Observation 1 • Define R as a distance between each point x and its 4th nearest neighbor. • The points are then sorted based on R in ascending order. DS1 is a dataset used by DBSCAN. The data size is 200. DS2 is reproduced from a dataset used by CHAMELEON. (a) DS1 (b) DS2 (c) R-x of DS1 (d) R-x of DS2
Observation 2 • Given a neighborhood radius r, we calculate the number of neighbors for each point within the given radius, denoted as K • Sort the points in descending order, and get the sorted K-x graph. • When the neighborhood radius is close to the maximum R, the K-x graph shows “knees” very clearly.
Observation 2 (Cont.) • In order to find the “knees” in the graph, we calculate the differentials of the graphs, Ks. • The knees are close to the points with peak differentials. • The number of “knees” is equal to the number of cluster densities in the dataset. • Intuitively, we infer that the points divided by “knees” belong to different density clusters or noise.
Observation 3 • Sort the dataset DS2 based on K, and then partition the sorted dataset into three subsets separated by two “knees.” • The two “knees” are at positions of 10000 and 15500. Therefore the three partitions are 0 – 10000, 10001 – 15500, and 15501-17500.
Determination of the neighborhood radii • Based on the experiments, we develop an algorithm to automatically determine the minimum neighborhood radii for mining clusters with different densities, MINR, based on the data distribution.
Nonparametric Density-based Clustering • Given a series of radii, start clustering using the enhance DBSCAN algorithm, e-DBSCAN, with the smallest r = r1. The densest cluster(s) would be formed. • Then set r = r2. Only process those unclustered points. The next sparser cluster(s) are formed.
Nonparametric Density-based Clustering • Calculates a series of neighborhood radii for different density clusters using MINR • Iterative clustering process using e-DBSCAN with the radii. • Merge any pair of clusters which share most of the boundary points of either cluster.

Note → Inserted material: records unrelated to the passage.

(* ===== verification/Boot.v ===== *)
(** * Booting (src/boot.S, src/argcv.c)

    The firmware jumps to [_boot] in supervisor mode.  The code fills the
    stack, calls the initialisers one after the other, puts what the C
    library's start code expects of a kernel above the stack pointer, and
    leaves for the program in user mode.  Instructions act on the registers,
    the control registers and the physical memory, which is the machine's. *)

From stdpp Require Import functions.
From S2P Require Import Prelude Programs Layout Ecall Memory Machine Heap Blk Vring VirtioDriver Pci Ext2 Ext2File Io Board Timer Syscall.

(** ** Data (src/argcv.c) *)

(** The value before [configure_dl_random] has run. *)
Definition dl_random_bytes : Z := 305419896. (* 0x12345678 *)
Definition _pgm : list byte := String.list_byte_of_string "./demandos" ++ [Byte.x00].

(** Addresses that the linker gives to code and data. *)
Class BootSymbols := {
  at_trap_dispatch : Z;
  at_start : Z;
  at_pgm : Z;
  at_dl_random_bytes : Z;
}.

(** What a compiled C function leaves in the registers: by the calling
    convention the stack pointer, [gp], [tp] and the saved registers are as
    before. *)
Class CalleeSaved := {
  after_c : (nat → Z) → (nat → Z);
  saved_kept r i : (i ∈ [2; 3; 4; 8; 9] ++ seq 18 10)%nat → after_c r i = r i;
}.

(** ** State *)

Inductive boot_csr := stvec | satp | sstatus | sie | sepc.
#[export] Instance boot_csr_eq_dec : EqDecision boot_csr.
Proof. solve_decision. Defined.

Record booting (D : Type) := Booting {
  regs : nat → Z;
  csrs : boot_csr → Z;
  kernel_of : system (machine D);
}.
Arguments Booting {D}.
Arguments regs {D}.
Arguments csrs {D}.
Arguments kernel_of {D}.

Definition machine_of {D} (s : booting D) : machine D := below (io (kernel_of s)).

Abbreviation r_sp := 2%nat.
Abbreviation r_t0 := 5%nat.
Abbreviation r_t1 := 6%nat.
Abbreviation r_t2 := 7%nat.
Abbreviation r_a n := (10 + n)%nat.
Abbreviation r_t3 := 28%nat.

Section boot.
Context {D : Type} `{!Platform D} `{!Linker} `{!StaleVring} `{!Uninit} `{!Build} `{!BootSymbols} `{!CalleeSaved}.

Definition set_reg (i : nat) (v : Z) (s : booting D) := Booting (<[i := v]> (regs s)) (csrs s) (kernel_of s).
Definition set_csr (c : boot_csr) (v : Z) (s : booting D) := Booting (regs s) (<[c := v]> (csrs s)) (kernel_of s).
Definition set_kernel (k : system (machine D)) (s : booting D) := Booting (regs s) (csrs s) k.

(** The machine's part of the kernel. *)
Definition put_machine (b : machine D) (k : system (machine D)) := Syscall.set_io (set_below b (io k)) k.

(** ** Instructions *)

Inductive boot_instr :=
  | La (rd : nat) (symbol : Z)
  | Li (rd : nat) (imm : Z)
  | Mv (rd rs : nat)
  | Addi (rd rs : nat) (imm : Z)
  | Sd (rs : nat) (off : Z) (base : nat)
  | Csrw (c : boot_csr) (rs : nat)
  | Csrc (c : boot_csr) (rs : nat)
  | Csrci (c : boot_csr) (imm : Z)
  | Csrs (c : boot_csr) (rs : nat).

(** A store may have any address: one that is not a multiple of 8 is done
    by the hardware or emulated by the firmware. *)
Definition boot_step (i : boot_instr) (s : booting D) : booting D :=
  let r i := if decide (i = 0%nat) then 0 else regs s i in
  match i with
  | La rd a => set_reg rd a s
  | Li rd v => set_reg rd (u64 v) s
  | Mv rd rs => set_reg rd (r rs) s
  | Addi rd rs imm => set_reg rd (u64 (r rs + imm)) s
  | Sd rs off base =>
      let b := machine_of s in
      set_kernel (put_machine (set_mem (store_le (mem b) (u64 (r base + off)) 8 (r rs)) b) (kernel_of s)) s
  | Csrw c rs => set_csr c (r rs) s
  | Csrc c rs => set_csr c (Z.ldiff (csrs s c) (r rs)) s
  | Csrci c imm => set_csr c (Z.ldiff (csrs s c) imm) s
  | Csrs c rs => set_csr c (Z.lor (csrs s c) (r rs)) s
  end.

Definition exec (l : list boot_instr) : prog (booting D) unit := modify (λ s, foldl (λ s i, boot_step i s) s l).

(** [one_stack_loop] and [clear_stack_loop]; the branch compares signed. *)
Fixpoint stack_loop (fuel : nat) : prog (booting D) unit :=
  match fuel with
  | O => stop Hang
  | S fuel =>
      exec [Sd r_t2 0 r_t3; Addi r_t3 r_t3 1];;
      r ← gets regs;
      if i64 (r r_t3) <? i64 (r r_sp) then stack_loop fuel else mret tt
  end.

(** ** Calls of C functions

    The function runs on the stack that [sp] points to. *)
Definition call {A} (m : prog (system (machine D)) A) : prog (booting D) A :=
  modify (λ s, set_kernel (put_machine (set_sp (regs s r_sp) (machine_of s)) (kernel_of s)) s);;
  r ← on kernel_of set_kernel m;
  modify (λ s, Booting (after_c (regs s)) (csrs s) (kernel_of s));;
  mret r.

(** The variable [dl_random_bytes] is one of the C library's: the program
    finds it through the auxiliary vector, in memory. *)
Definition call_configure_dl_random : prog (machine D) unit :=
  seed ← configure_dl_random;
  store_mem at_dl_random_bytes 8 seed.

(** ** [_boot] *)

Definition stack_turns : nat := Z.to_nat (Z.max 1 (_sp - _esp)).

Definition prepare_stack : prog (booting D) unit :=
  exec [La r_t0 at_trap_dispatch; Csrw stvec r_t0; La r_sp _sp; La r_t1 _esp; Li r_t2 (-1);
        Mv r_t2 0; Addi r_t2 r_t2 1; Mv r_t3 r_t1];;
  stack_loop stack_turns;;
  exec [Mv r_t2 0; Addi r_t2 r_t2 0; Mv r_t3 r_t1];;
  stack_loop stack_turns.

Definition call_machine_setup : prog (booting D) unit :=
  exec [La r_t0 at_trap_dispatch; Csrw stvec r_t0; Csrw satp 0; La (r_a 0) _brk_start];;
  r ← gets regs;
  _ ← call (on_os (set_brk_s (r (r_a 0))));
  call (Syscall.kernel initialize_heap);;
  call (Syscall.kernel (configure_pci declared_drivers)).

Definition call_system_setup : prog (booting D) unit :=
  call (on_io configure_io);;
  call configure_syscall_handlers;;
  call (Syscall.kernel call_configure_dl_random).

(** [argc], the one element of [argv], an empty [envp], and one entry of the
    auxiliary vector: AT_RANDOM. *)
Definition prepare_process : prog (booting D) unit :=
  exec [Li r_t2 1; Sd r_t2 0 r_sp; La r_t2 at_pgm; Sd r_t2 8 r_sp; Sd 0 16 r_sp; Sd 0 24 r_sp;
        Li r_t2 25; Sd r_t2 32 r_sp; La r_t2 at_dl_random_bytes; Sd r_t2 40 r_sp].

Definition prepare_mode : prog (booting D) unit :=
  exec ([Li (r_a 0) 256; Csrc sstatus (r_a 0); Csrci sstatus 2; Li r_t1 32; Csrs sie r_t1;
         La r_t0 at_start; Csrw sepc r_t0] ++ ((λ n, Li (r_a n) 0) <$> seq 0 8)).

(** [sret]: where the processor goes on, and in which mode.  The interrupt
    enable bit of supervisor mode (1) gets its previous value (5), which
    becomes 1, and the previous mode (8) becomes user mode. *)
Record running := Running {
  pc : Z;
  user_mode : bool;
  left : booting D;
}.

Definition sret (s : booting D) : running :=
  let st := csrs s sstatus in
  let sie_bit := if Z.testbit st 5 then 2 else 0 in
  Running (csrs s sepc) (negb (Z.testbit st 8))
    (set_csr sstatus (Z.lor (Z.lor (Z.ldiff st (2 + 32 + 256)) sie_bit) 32) s).

Definition _boot : prog (booting D) running :=
  prepare_stack;; call_machine_setup;; call_system_setup;; prepare_process;; prepare_mode;; gets sret.

(** The program's objects are in the memory that the kernel leaves. *)
Definition program_state (r : running) : system (machine D) :=
  let k := kernel_of (left r) in set_user (mem (machine_of (left r))) k.
End boot.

Performance Analysis • We compare our nonparametric density-based clustering algorithm (NPDBC) with the performance of TURN*. • We show the run time comparisons on the dataset, DS2, we discussed above. • In order to make the data contain the clusters in different densities, we artificially insert more data in some clusters to make them denser than the others. • The resulted datasets have the sizes from 10k to 200k.
Performance Analysis (Cont.) • NPDBC is more efficient than TURN* for large datasets. • The reason is that for NPDBC, the parameters are computed once at the beginning of the clustering process • TURN* algorithm tries different neighborhood radii until the first “turn” is found in case of two different densities. • We only compare NPDBC with TURN* on datasets with two different densities. If the density variety increases, NPDBC will outperform TURN* much more.
Conclusion and Future Work • In this paper, we explore an automatic approach to determine this parameter based on the distribution of datasets. • The algorithm, MINR, is developed to determine the minimum neighborhood radii for different density clusters. • We developed a nonparametric clustering method (NPDBC) by combining MINR with the enhanced DBCSCAN, e-DBCSCAN. • Experiments show our NPDBC is more efficient and scalable than TURN* for clusters in two different densities. • In our future work, we will implement our NPDBC using the vertical data structure, P-tree, the efficient data mining ready data representation.